Perfectionism Vs. Striving Towards Excellence


Author: Dr. Julie. Sorenson, DMFT, MA, LPC

Do You Have High Expectations?

In an instant gratification world, we want everything to look or sound the way we play it in our minds. Our minds may paint us a picture-perfect setting. However, nothing or no one is perfect. We may have fond memories of what we would consider perfect encounters, conversations, or evenings. Although that is our perception, the more profound question is whether our partners or friends look at that event in the same light. 


We may be holding too high of expectations for those that we love. In our minds, if we can do certain things, everyone can. Check yourself. Some people function differently and work off the same energy level. What may be doable for one may seem impossible for the other person. If you feel yourself trying to be perfect, try striving for excellence instead. It is okay to make mistakes. 

What is perfectionism?

Many people believe they need to be perfect, and that is not the case. There is no such thing as perfect. Here are some characteristics of someone that struggles with perfectionism.

perfect measure
  • The belief that everything must be perfect all the time.
  • Spends an excessive amount of time on trivial problems.
  • Sets unrealistic and impossible standards for success and feels very upset when those standards aren’t met.
  • Motivated by the fear of failure, criticism, or rejection.
  • Sees self as either perfect or a failure.
  • Has a difficult time making decisions, then second guessing self or regretting the decision.
  • Has a difficult time with commitment in relationships or choosing a career.
  • Avoids risks or new experiences because of fear of failure.
  • Self-esteem is dependent on meeting Impossible Standards.

However, if you change your mindset and strive for excellence, you won’t have so much stress trying to be perfect. Below are some characteristic traits of someone that strives for excellence.

  • Understands that some situations call for perfectionism (e.g., performing surgery) and other situations do not (such as choosing an outfit).
  • Focuses time on important problems.
  • Sets challenging but achievable standards and feels content when those standards are met.
  • Motivative for the potential for success and happiness
  • Looks at self from a balanced perspective, both their strengths and weaknesses.
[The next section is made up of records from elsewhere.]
(* ===== verification/AgentScope.v ===== *)
(** * Contexts derived by role ([src/src/icode/agent_scope.py])

    The sandbox policy and the guard scope an agent gets from its role, the
    narrowing of an executor's policy to its declared region, and the digest of
    a scope. *)

From S2P Require Import Prelude PyText PyVal Roles Hashing Json Paths SandboxPolicy WriteLease Regex Guard.

#[global] Arguments dumps : simpl never.

Section scope.
Context `{FileSystem, FloatRepr}.

(** [replace(scope, allowed_write_roots=())], which runs [__post_init__] again. *)
Definition without_writes (s : Scope) : Scope :=
  mkScope (Guard.workspace_root s) (readable_roots s) (allowed_read_roots s) (allowed_read_files s)
    (Some []) (Guard.deny_read_roots s) (Guard.deny_write_roots s) (command_allowlist s).

Definition derive_agent_policy (base : SandboxPolicy) (role_name : pyval) (deny_read : list Path)
  : result SandboxPolicy :=
  role_obj ← role role_name;
  if ar_may_write role_obj then Ok base
  else candidate ← SandboxPolicy_new (read_only_copy base deny_read); tighten_policy base candidate.

Definition derive_agent_guard_scope (base : Scope) (role_name : pyval) : result Scope :=
  role_obj ← role role_name;
  if ar_may_write role_obj then Ok base else Scope_new (without_writes base).

Definition with_write_roots (p : SandboxPolicy) (ws : list Path) : SandboxPolicy :=
  mkPolicy (schema_version p) (run_id p) (ticket_id p) (step p) (SandboxPolicy.workspace_root p)
    (read_roots p) ws (SandboxPolicy.deny_read_roots p) (SandboxPolicy.deny_write_roots p)
    (network_mode p) (allowed_domains p) (process_limit p) (wall_timeout_seconds p)
    (output_limit_bytes p) (protected_paths p).

(** One copy of the region per write root it lies in. *)
Definition narrowed_roots (region_path : Path) (roots : list Path) : list Path :=
  (λ _, region_path) <$> filter (λ r, (region_path =s r) || in_parents r region_path = true) roots.

Definition converge_policy_to_region (base : SandboxPolicy) (reg : pyval) : result SandboxPolicy :=
  ps ← normalize_region reg;
  let region_path := joinpath (SandboxPolicy.workspace_root base) ps in
  let narrowed := narrowed_roots region_path (write_roots base) in
  raise_if (bool_decide (narrowed = [])) (RoleError "region_outside_write_scope");;
  candidate ← SandboxPolicy_new (with_write_roots base narrowed);
  tighten_policy base candidate.

Definition fingerprint_roots (v : option (list Path)) : pyval :=
  match v with None => PyNone | Some ps => PyList (PyStr <$> sorted_strs (path_str <$> ps)) end.

Definition scope_payload (s : Scope) : list (pystr * pyval) :=
  [ (u "workspace_root", PyStr (path_str (Guard.workspace_root s)));
    (u "readable_roots", fingerprint_roots (Some (readable_roots s)));
    (u "allowed_read_roots", fingerprint_roots (allowed_read_roots s));
    (u "allowed_read_files", fingerprint_roots (allowed_read_files s));
    (u "allowed_write_roots", fingerprint_roots (allowed_write_roots s));
    (u "deny_read_roots", fingerprint_roots (Some (Guard.deny_read_roots s)));
    (u "deny_write_roots", fingerprint_roots (Some (Guard.deny_write_roots s)));
    (u "command_allowlist", PyList (PyStr <$> sorted_strs (command_allowlist s))) ].

Definition scope_fingerprint (s : Scope) : result pystr :=
  let text := default [] (dumps sorted_opts (PyDict (scope_payload s))) in
  raise_if (negb (utf8_encodable text)) (ValueError "surrogates not allowed");;
  Ok (sha256_hex (utf8_bytes text)).

(** ** Lemmas *)
Lemma narrowed_roots_in rp roots x : x ∈ narrowed_roots rp roots → x = rp.
Proof. unfold narrowed_roots. rewrite list_elem_of_fmap. by intros (? & -> & _). Qed.

Lemma Scope_new_write_roots s s' :
  Scope_new (without_writes s) = Ok s' → allowed_write_roots s' = Some [].
Proof.
  unfold Scope_new. destruct (fs_resolve _); [|done]. intros Hs.
  apply bind_ok in Hs as (? & _ & Hs). apply bind_ok in Hs as (? & _ & Hs).
  apply bind_ok in Hs as (? & _ & Hs). apply bind_ok in Hs as (aw & Haw & Hs).
  apply bind_ok in Hs as (? & _ & Hs). apply bind_ok in Hs as (? & _ & [= <-]).
  cbn in *. by injection Haw as <-.
Qed.

(** ** Properties *)

(** The policy and the scope of every role that may not write allow no
    write at all and no host, and reads only within the base policy; the role
    that may write gets the base unchanged. *)
Theorem derived_context_by_role base bs rn deny p s :
  derive_agent_policy base rn deny = Ok p → derive_agent_guard_scope bs rn = Ok s →
  ∃ r, role rn = Ok r ∧
  if ar_may_write r then p = base ∧ s = bs
  else (∀ x, SandboxPolicy.may_write p x = false) ∧ (∀ h, may_reach p h = false) ∧
       (∀ x, may_read p x = true → may_read base x = true) ∧
       (∀ x, decision (check_write s x) = DENY).
Proof.
  unfold derive_agent_policy, derive_agent_guard_scope. rewrite !bind_ok.
  intros (r & Hr & Hp) (r' & Hr' & Hs). rewrite Hr in Hr'. injection Hr' as <-.
  exists r. split; [done|]. destruct (ar_may_write r); [naive_solver|].
  apply bind_ok in Hp as (c & Hc & Hp). apply tighten_policy_ok in Hp as [-> Ht].
  destruct (read_only_copy_authority _ _ _ Hc) as (? & ? & _).
  apply tightens_tighter in Ht as []. split_and!; try done.
  intros x. apply Scope_new_write_roots in Hs. unfold check_write. rewrite Hs. cbn.
  by destruct (within_any _ _).
Qed.

(** Narrowing a policy to a declared region never widens it, and leaves
    nothing writable outside what the file system resolves the region to. *)
Theorem converge_narrows `{!FileSystemLaws} base reg p :
  converge_policy_to_region base reg = Ok p →
  tighter p base ∧
  ∃ ps q, normalize_region reg = Ok ps ∧
    fs_resolve (joinpath (SandboxPolicy.workspace_root base) ps) = Some q ∧
    ∀ x, SandboxPolicy.may_write p x = true → _is_within x q = true.
Proof.
  unfold converge_policy_to_region. intros Hp.
  apply bind_ok in Hp as (ps & Hps & Hp). cbn zeta in Hp.
  apply bind_ok in Hp as ([] & Hne & Hp). rewrite raise_if_ok, bool_decide_eq_false in Hne.
  apply bind_ok in Hp as (c & Hc & Hp). apply tighten_policy_ok in Hp as [-> Ht].
  split; [by apply tightens_tighter|]. exists ps.
  unfold SandboxPolicy_new in Hc. cbn [with_write_roots run_id] in Hc.
  apply bind_ok in Hc as ([] & _ & Hc). apply bind_ok in Hc as (ws & _ & Hc).
  apply bind_ok in Hc as (rr & _ & Hc). apply bind_ok in Hc as (wr & Hwr & Hc).
  apply bind_ok in Hc as (dr & _ & Hc). apply bind_ok in Hc as (dw & _ & Hc).
  apply bind_ok in Hc as (pp & _ & Hc). cbn zeta in Hc. apply bind_ok in Hc as ([] & _ & [= <-]).
  cbn [with_write_roots write_roots] in Hwr. unfold _normalize_paths in Hwr.
  apply bind_ok in Hwr as (qs & Hm & [= <-]). pose proof (mapM_path_ok _ _ Hm) as Hin.
  set (rp := joinpath (SandboxPolicy.workspace_root base) ps) in *.
  destruct (narrowed_roots rp (write_roots base)) as [|r0 rs] eqn:En; [done|].
  assert (r0 = rp) as -> by (apply (narrowed_roots_in _ (write_roots base)); rewrite En; constructor).
  cbn [mapM_path] in Hm. apply bind_ok in Hm as (q & Hq & _). apply normalize_path_ok in Hq as [_ Hq].
  exists q. split_and!; [done|done|]. intros x. unfold SandboxPolicy.may_write. cbn.
  rewrite andb_true_iff. intros [Hc _]. apply covered_iff in Hc as (r & Hr & Hx).
  rewrite elem_sorted_set in Hr. destruct (Hin r Hr) as (r' & Hr' & Hres).
  rewrite <-En in Hr'. apply narrowed_roots_in in Hr' as ->. congruence.
Qed.
End scope.

(** ** Witnesses *)
#[local] Existing Instance lexical_fs.
#[local] Instance ascii_words : UnicodeWord := λ _, false.

Definition writer_policy : SandboxPolicy :=
  Eval vm_compute in sample_policy.

Definition base_scope : Scope :=
  mkScope (Path_of_str (u "/work")) [] None None None [] [] _DEFAULT_COMMAND_ALLOWLIST.

Definition planner_policy : SandboxPolicy :=
  Eval vm_compute in
  match derive_agent_policy writer_policy (PyStr ROLE_PLANNER) [] with Ok p => p | Err _ => writer_policy end.

Lemma derived_context_by_role_witness :
  decision (check_write (without_writes base_scope) (Path_of_str (u "a.py"))) = DENY ∧
  SandboxPolicy.may_write planner_policy (Path_of_str (u "/work/src/a.py")) = false.
Proof.
  destruct (derived_context_by_role writer_policy base_scope (PyStr ROLE_PLANNER) [] planner_policy
              (without_writes base_scope)) as (r & Hr & Hw).
  - vm_compute. reflexivity.
  - vm_compute. reflexivity.
  - assert (Hrw : ar_may_write r = false) by (vm_compute in Hr; injection Hr as <-; reflexivity).
    rewrite Hrw in Hw. destruct Hw as (Hp & _ & _ & Hs). split; [apply Hs|apply Hp].
Defined.

Definition converged_policy : SandboxPolicy :=
  Eval vm_compute in
  match converge_policy_to_region writer_policy (PyStr (u "src/api")) with
  | Ok p => p | Err _ => writer_policy
  end.

Lemma converge_narrows_witness : tighter converged_policy writer_policy.
Proof. apply (converge_narrows writer_policy (PyStr (u "src/api"))). vm_compute. reflexivity. Defined.

Example converged_writes :
  (SandboxPolicy.may_write converged_policy <$> (Path_of_str <$> [u "/work/src/api/x"; u "/work/src/y"]))
  = [true; false] ∧
  converge_policy_to_region writer_policy (PyStr (u "docs")) = Err (RoleError "region_outside_write_scope").
Proof. vm_compute. split; reflexivity. Qed.
Definition lease_at (k : nat) : option WriteLease := wk ← pl_workers pool_mid !! k; '(_, x) ← at_work wk; rn_lease x.
Lemma parallel_safe_witness :
  running_count pool_mid = 2 ∧ (l_region <$> lease_at 0) = Some [u "src"] ∧ (l_region <$> lease_at 1) = Some [u "doc"] ∧
  ∀ k k' wk wk' i i' x x' l l', k ≠ k' → pl_workers pool_mid !! k = Some wk → pl_workers pool_mid !! k' = Some wk' →
     at_work wk = Some (i, x) → at_work wk' = Some (i', x') → rn_lease x = Some l → rn_lease x' = Some l' →
     regions_overlap (l_region l) (l_region l') = false.
Proof.
  split; [vm_compute; reflexivity|]. split; [vm_compute; reflexivity|]. split; [vm_compute; reflexivity|].
  refine (proj1 (proj2 (proj2 (parallel_safe demo_team demo_files two_jobs (new_pool two_jobs) two_ops pool_mid _ _ _ _ _)))).
  - vm_compute. reflexivity.
  - vm_compute. discriminate.
  - constructor.
  - intros b [= <-]. split; [constructor|]. intros x y Hx. by apply elem_of_nil in Hx.
  - vm_compute. reflexivity.
Defined.
(** ** Reading them *)
Lemma hextet_nonempty p : hextet p = true → p ≠ [].
Proof. intros H ->. discriminate. Qed.
Lemma count_empty_none ps : Forall (λ p, p ≠ []) ps → count_empty ps = 0.
Proof. intros H. unfold count_empty. by induction H as [|p ps Hp _ IH]; [|rewrite filter_cons_False]. Qed.
Lemma count_empty_app a b : count_empty (a ++ b) = count_empty a + count_empty b.
Proof. unfold count_empty. by rewrite filter_app, length_app. Qed.
Lemma first_empty_app a b : Forall (λ p, p ≠ []) a → first_empty (a ++ [] :: b) = length a.
Proof. induction 1 as [|p a Hp _ IH]; [done|]. cbn [app first_empty length]. destruct p; [done|]. cbn. by rewrite IH. Qed.
Lemma inner_parts (p q : pystr) m : take (length (p :: m ++ [q]) - 2) (drop 1 (p :: m ++ [q])) = m.
Proof. change (drop 1 (p :: m ++ [q])) with (m ++ [q]). cbn [length]. rewrite length_app. cbn [length]. replace (S (length m + 1) - 2) with (length m) by lia. by rewrite take_app_length. Qed.

(** What the parts are read as: words before and after the run. *)
Record reads_as (ps hs : list pystr) : Prop := {
  ra_parts : ipv6_parts ps = true;
  ra_words : ipv6_words ps = part_word <$> hs
}.
Lemma nonempty_parts ps : Forall (λ p, hextet p = true) ps → Forall (λ p, p ≠ []) ps.
Proof. intros H. eapply Forall_impl; [exact H|]. exact hextet_nonempty. Qed.
Lemma words_parts ps : Forall (λ p, p = [] ∨ hextet p = true) ps → forallb (λ p, is_empty_str p || hextet p) ps = true.
Proof. intros H. apply forallb_Forall. eapply Forall_impl; [exact H|]. intros p [->|Hp]; [done|by rewrite Hp, orb_true_r]. Qed.
Lemma last_inner (p q : pystr) m : last (p :: m ++ [q]) = Some q.
Proof. exact (last_snoc q (p :: m)). Qed.
Lemma reads_all hs : length hs = 8 → Forall (λ p, hextet p = true) hs → reads_as hs hs.
Proof.
  intros Hlen Hhex. pose proof (nonempty_parts _ Hhex) as Hne. destruct hs as [|p hs]; [done|]. destruct hs as [|q m _] using rev_ind; [done|].
  assert (Hm : count_empty m = 0) by (apply count_empty_none; by apply Forall_cons in Hne as [_ [Hne _]%Forall_app]).
  assert (Hp : is_empty_str p = false) by (apply Forall_cons in Hne as [Hp _]; by apply bool_decide_eq_false_2).
  assert (Hq : is_empty_str q = false) by (apply Forall_cons in Hne as [_ [_ [Hq _]%Forall_cons]%Forall_app]; by apply bool_decide_eq_false_2).
  split.
  - unfold ipv6_parts. rewrite inner_parts, last_inner, Hm, Hp, Hq, Hlen. rewrite words_parts; [done|]. eapply Forall_impl; [exact Hhex|auto].
  - unfold ipv6_words. by rewrite inner_parts, Hm.
Qed.
Lemma reads_run p q a b :
  Forall (λ p, hextet p = true) (a ++ b) → (p = [] ∧ a = [] ∨ hextet p = true) → (q = [] ∧ b = [] ∨ hextet q = true) →
  let before := match p with [] => [] | _ => p :: a end in
  let after := match q with [] => [] | _ => b ++ [q] end in
  length before + length after ≤ 6 →
  ipv6_parts (p :: (a ++ [[]] ++ b) ++ [q]) = true ∧
  ipv6_words (p :: (a ++ [[]] ++ b) ++ [q]) = (part_word <$> before) ++ replicate (8 - (length before + length after)) 0%N ++ (part_word <$> after).
Proof.
  intros Hhex Hp Hq before after Hle. pose proof (proj1 (Forall_app _ _ _) Hhex) as [Hha Hhb].
  pose proof (nonempty_parts _ Hha) as Hna. pose proof (nonempty_parts _ Hhb) as Hnb.
  assert (Hcount : count_empty (a ++ [[]] ++ b) = 1) by (by rewrite !count_empty_app, (count_empty_none a), (count_empty_none b)).
  assert (Hfirst : first_empty (a ++ [[]] ++ b) = length a) by (by apply first_empty_app).
  assert (Hlen : length (p :: (a ++ [[]] ++ b) ++ [q]) = length a + length b + 3) by (cbn; rewrite !length_app; cbn; lia).
  assert (Hwords : forallb (λ p, is_empty_str p || hextet p) (p :: (a ++ [[]] ++ b) ++ [q]) = true).
  { apply words_parts. assert (Hany : ∀ l : list pystr, Forall (λ p, hextet p = true) l → Forall (λ p, p = [] ∨ hextet p = true) l) by (intros l Hl; eapply Forall_impl; [exact Hl|auto]).
    apply Forall_cons. split; [destruct Hp as [[]|]; auto|]. rewrite !Forall_app. split_and!; [by apply Hany|by repeat constructor|by apply Hany|].
    apply Forall_cons. split; [destruct Hq as [[]|]; auto|constructor]. }
  assert (Hhd : ∀ s : pystr, hextet s = true → is_empty_str s = false) by (intros s Hs; apply bool_decide_eq_false_2; by apply hextet_nonempty).
  unfold ipv6_parts, ipv6_words. rewrite inner_parts, last_inner, Hcount, Hfirst, Hwords, Hlen. cbv zeta.
  assert (Hbefore : before = if is_empty_str p then [] else p :: a) by (by destruct p).
  assert (Hafter : after = if is_empty_str q then [] else b ++ [q]) by (by destruct q).
  clearbody before after. subst before after. destruct Hp as [[-> ->]|Hp]; [|rewrite (Hhd _ Hp) in *]; (destruct Hq as [[-> ->]|Hq]; [|rewrite (Hhd _ Hq) in *]); cbn [is_empty_str] in *.
  all: change (is_empty_str []) with true in *; cbv iota in *; rewrite ?length_app in *; cbn [length] in *.
  all: split; [repeat (apply andb_true_iff; split); first [reflexivity|apply Nat.leb_le; lia|apply Nat.eqb_eq; lia]|].
  - reflexivity.
  - replace (0 + length b + 3 - 1 - 1) with (length b + 1) by lia. replace (0 + length b + 3 - (length b + 1)) with 2 by lia. reflexivity.
  - replace (length a + 0 + 3 - S (length a) - 2) with 0 by lia. replace (length a + 0 + 3 - 0) with (length (p :: (a ++ [[]] ++ []) ++ [[]])) by (cbn [length]; rewrite !length_app; cbn; lia).
    rewrite drop_all. cbn [firstn]. rewrite <-app_assoc, take_app_length. reflexivity.
  - replace (length a + length b + 3 - S (length a) - 1) with (length b + 1) by lia. replace (length a + length b + 3 - (length b + 1)) with (S (S (length a))) by lia.
    cbn [firstn skipn]. rewrite <-!app_assoc, take_app_length. rewrite drop_app_ge by lia. replace (S (length a) - length a) with 1 by lia. reflexivity.
Qed.

Lemma reads_compressed hs ps : length hs = 8 → Forall (λ p, hextet p = true) hs → compressed hs ps → reads_as ps hs.
Proof.
  intros Hlen Hhex Hc. destruct Hc as [hs|a n b Hn]; [by apply reads_all|]. rewrite !length_app, length_replicate in Hlen.
  apply Forall_app in Hhex as [Ha Hhex]. apply Forall_app in Hhex as [_ Hb].
  assert (Hzero : part_word <$> replicate n [48%N] = replicate n 0%N) by (by rewrite fmap_replicate).
  assert (Hwords : part_word <$> a ++ replicate n [48%N] ++ b = (part_word <$> a) ++ replicate (8 - (length a + length b)) 0%N ++ (part_word <$> b)).
  { rewrite !fmap_app, Hzero. do 2 f_equal. f_equal. lia. }
  assert (Hends : ∀ (b : list pystr) q, match b ++ [q] with [] => [[] : pystr] | _ => [] end = []) by (by intros []).
  assert (Hfull : ∀ (q : pystr) (l : list pystr), hextet q = true → match q with [] => [] | _ => l end = l) by (by intros []).
  destruct a as [|p a]; destruct b as [|q b _] using rev_ind.
  - split; [reflexivity|]. rewrite Hwords. reflexivity.
  - apply Forall_app in Hb as [Hb Hq]. apply Forall_cons in Hq as [Hq _]. rewrite length_app in *. cbn [length] in *.
    destruct (reads_run [] q [] b Hb (or_introl (conj eq_refl eq_refl)) (or_intror Hq)) as [H1 H2]; rewrite (Hfull q) in * by done; [cbn; rewrite length_app; cbn; lia|].
    rewrite Hends. cbn [app] in *. rewrite app_nil_r. split; [exact H1|]. rewrite H2, Hwords. cbn [length fmap list_fmap app]. by rewrite length_app.
  - apply Forall_cons in Ha as [Hp Ha]. cbn [length] in *.
    destruct (reads_run p [] a [] ltac:(by rewrite app_nil_r) (or_intror Hp) (or_introl (conj eq_refl eq_refl))) as [H1 H2]; rewrite (Hfull p) in * by done; [cbn; lia|].
    cbn [app] in *. rewrite <-app_assoc in *. cbn [app] in *. split; [exact H1|]. rewrite H2, Hwords. reflexivity.
  - apply Forall_cons in Ha as [Hp Ha]. apply Forall_app in Hb as [Hb Hq]. apply Forall_cons in Hq as [Hq _]. rewrite length_app in *. cbn [length] in *.
    destruct (reads_run p q a b ltac:(by apply Forall_app) (or_intror Hp) (or_intror Hq)) as [H1 H2]; rewrite (Hfull p), (Hfull q) in * by done; [cbn; rewrite length_app; cbn; lia|].
    rewrite Hends. cbn [app] in *. rewrite app_nil_r. rewrite <-app_assoc in *. cbn [app] in *. split; [exact H1|]. rewrite H2, Hwords. cbn [length]. by rewrite length_app.
Qed.

Lemma parts_forms ps : ipv6_parts ps = true → ps ≠ [] ∧ Forall (Forall (λ c, is_hex c = true)) ps.
Proof.
  unfold ipv6_parts. intros H. apply andb_true_iff in H as [H _]. apply andb_true_iff in H as [H Hw]. apply andb_true_iff in H as [Hl _]. apply Nat.leb_le in Hl.
  split; [intros ->; cbn in Hl; lia|]. apply forallb_Forall in Hw. eapply Forall_impl; [exact Hw|]. intros p [Hp|Hp]%orb_true_iff; [apply bool_decide_eq_true in Hp as ->; constructor|].
  by apply full_cls_spec in Hp as (_ & _ & ?).
Qed.
Lemma ipv6_roundtrip a : (a < 2 ^ 128)%N → ip_address (ipv6_str a) = Some (V6 a None).
Proof.
  intros Ha. pose proof (be_words_small 8 65536 ltac:(done) a) as Hsmall. pose proof (length_be_words 8 65536 a) as Hlen.
  pose proof (be_value_words 8 65536 ltac:(done) a) as Hv. rewrite N.mod_small in Hv by exact Ha.
  assert (Hhex : Forall (λ p, hextet p = true) (hex_word <$> be_words 8 65536 a)).
  { apply Forall_fmap. eapply Forall_impl; [exact Hsmall|]. intros w Hw. apply (hex_word_spec w Hw). }
  assert (Hvalues : part_word <$> (hex_word <$> be_words 8 65536 a) = be_words 8 65536 a).
  { rewrite <-list_fmap_compose. apply fmap_fixed. eapply Forall_impl; [exact Hsmall|]. intros w Hw. apply (hex_word_spec w Hw). }
  pose proof (compress_spec (hex_word <$> be_words 8 65536 a)) as Hc. unfold ipv6_str. set (ps := _compress_hextets (hex_word <$> be_words 8 65536 a)) in *.
  assert (Hl8 : length (hex_word <$> be_words 8 65536 a) = 8) by (by rewrite length_fmap).
  destruct (reads_compressed _ ps Hl8 Hhex Hc) as [Hparts Hwords]. rewrite Hvalues in Hwords. destruct (parts_forms _ Hparts) as [Hne Hforms].
  assert (Hchars : Forall (λ c, is_hex c = true ∨ c = colon) (join [colon] ps)).
  { apply Forall_join; [by right|]. eapply Forall_impl; [exact Hforms|]. intros p Hp. eapply Forall_impl; [exact Hp|auto]. }
  assert (Hno : ∀ c, is_hex c = false → c ≠ colon → c ∉ join [colon] ps).
  { intros c Hc1 Hc2 Hin. apply (proj1 (Forall_forall _ _) Hchars) in Hin as [|]; congruence. }
  assert (Hsplit : split_on colon (join [colon] ps) = ps).
  { apply split_join_on; [done|]. eapply Forall_impl; [exact Hforms|]. intros p Hp Hin. by apply (proj1 (Forall_forall _ _) Hp) in Hin. }
  assert (Hlast : ∃ p, last ps = Some p ∧ has_char dot p = false).
  { destruct (last ps) as [p|] eqn:E; [|by apply last_None in E]. exists p. split; [done|]. apply last_Some_elem_of in E.
    apply not_true_iff_false. rewrite has_char_in. intros Hin. apply (proj1 (Forall_forall _ _) Hforms) in E. by apply (proj1 (Forall_forall _ _) E) in Hin. }
  destruct Hlast as (p & Hp & Hdot).
  assert (Hslash : has_char 47 (join [colon] ps) = false) by (apply not_true_iff_false; rewrite has_char_in; by apply Hno).
  unfold ip_address. rewrite Hslash. unfold ipv4_text at 1. rewrite (split_on_none 46) by (by apply Hno). cbn [length Nat.eqb andb].
  rewrite (split_on_none 37) by (by apply Hno). unfold ipv6_text, ipv6_value. fold colon dot. by rewrite Hsplit, Hp, Hdot, Hparts, Hwords, Hv.
Qed.
Definition unscoped (a : ip_addr) : bool := match a with V6 _ (Some _) => false | _ => true end.
Lemma ip_address_str a : in_width a → unscoped a = true → ip_address (ip_str a) = Some a.
Proof. destruct a as [a|a [s|]]; intros Ha Hs; [by apply ipv4_roundtrip|done|by apply ipv6_roundtrip]. Qed.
Communication is Imperative in Every Relationship

           Perfectionism can create difficulties within your relationship, which makes it extremely important to use communication strategies. Letting your partner know if you need to be perfect is important. Perfectionism can contribute to problems such as: 

  • Procrastination
  • Stress
  • Anxiety
  • Depression
  • Problems within your relationships 


Being a perfectionist in one area of your life is possible but not in others. Perfectionism is a personality trait caused by environmental and biological factors (e.g., how you were raised and genetics). Despite being a personality trait, perfectionism can be changed by changing your mindset. In every relationship, communication is the key. At the beginning of a relationship, stars around every corner shine brightly on the person we are growing to love. No one is perfect, guards come down, and true colors show. However, in our minds, we may have created a relationship to look so much different than what it is. It is essential to check in with your person. What are your expectations in this relationship? Check in with yourself too. What are the expectations that you can let go and what are some that you won’t compromise? Boundaries in any relationship are important, and communicating your needs, wants, and desires will only enhance your relationship. No person has a crystal ball. To ensure you are getting what you believe you are giving out of the relationship, it is vital to do check-ins and bring honesty to the table. Be prepared during your check-ins to find that while you may be painting that perfect picture of the relationship in your head, your partner could have a very different scene playing in their mind. 

Weekly Check-in Can Help

If your partner has the same expectations that you have should never happen. You know what they say about assuming. Try for a weekly or daily check-in within your relationships. Include your children in the check-ins if you have children. What are your expectations of today, the week, and the upcoming weekend?

 What would you like to accomplish? Do you feel like your expectations are doable, or do you feel that they are too overwhelming? Let everyone have an opportunity to respond during the check-ins for everyone’s voice to be heard. When communicating your wants, needs, desires, and expectations, make sure that you use paraphrasing in your communication to ensure you are all on the same page. You could do a check-in, and still, your picture may represent your ideas. Paraphrasing will allow the other person or people to respond, whether that is what they were saying or if it was just the perception within your mind. Paraphrasing also shows active listening and checking in, allowing everyone to understand the expectations within the relationship or family. It will enable you to lessen the feeling of having to be perfect.

Therapy Can Help

Remember, if you are struggling, it is okay to contact a local therapist. Therapy can help you explore your strengths and develop more well-balanced thinking. It can also help you improve your self-esteem, overall mood and decrease anxiety. There are many local therapists happy to assist you. If you try therapy and aren’t a right fit with your therapist, it is okay to find one that is the best fit for you to help you on your road to success.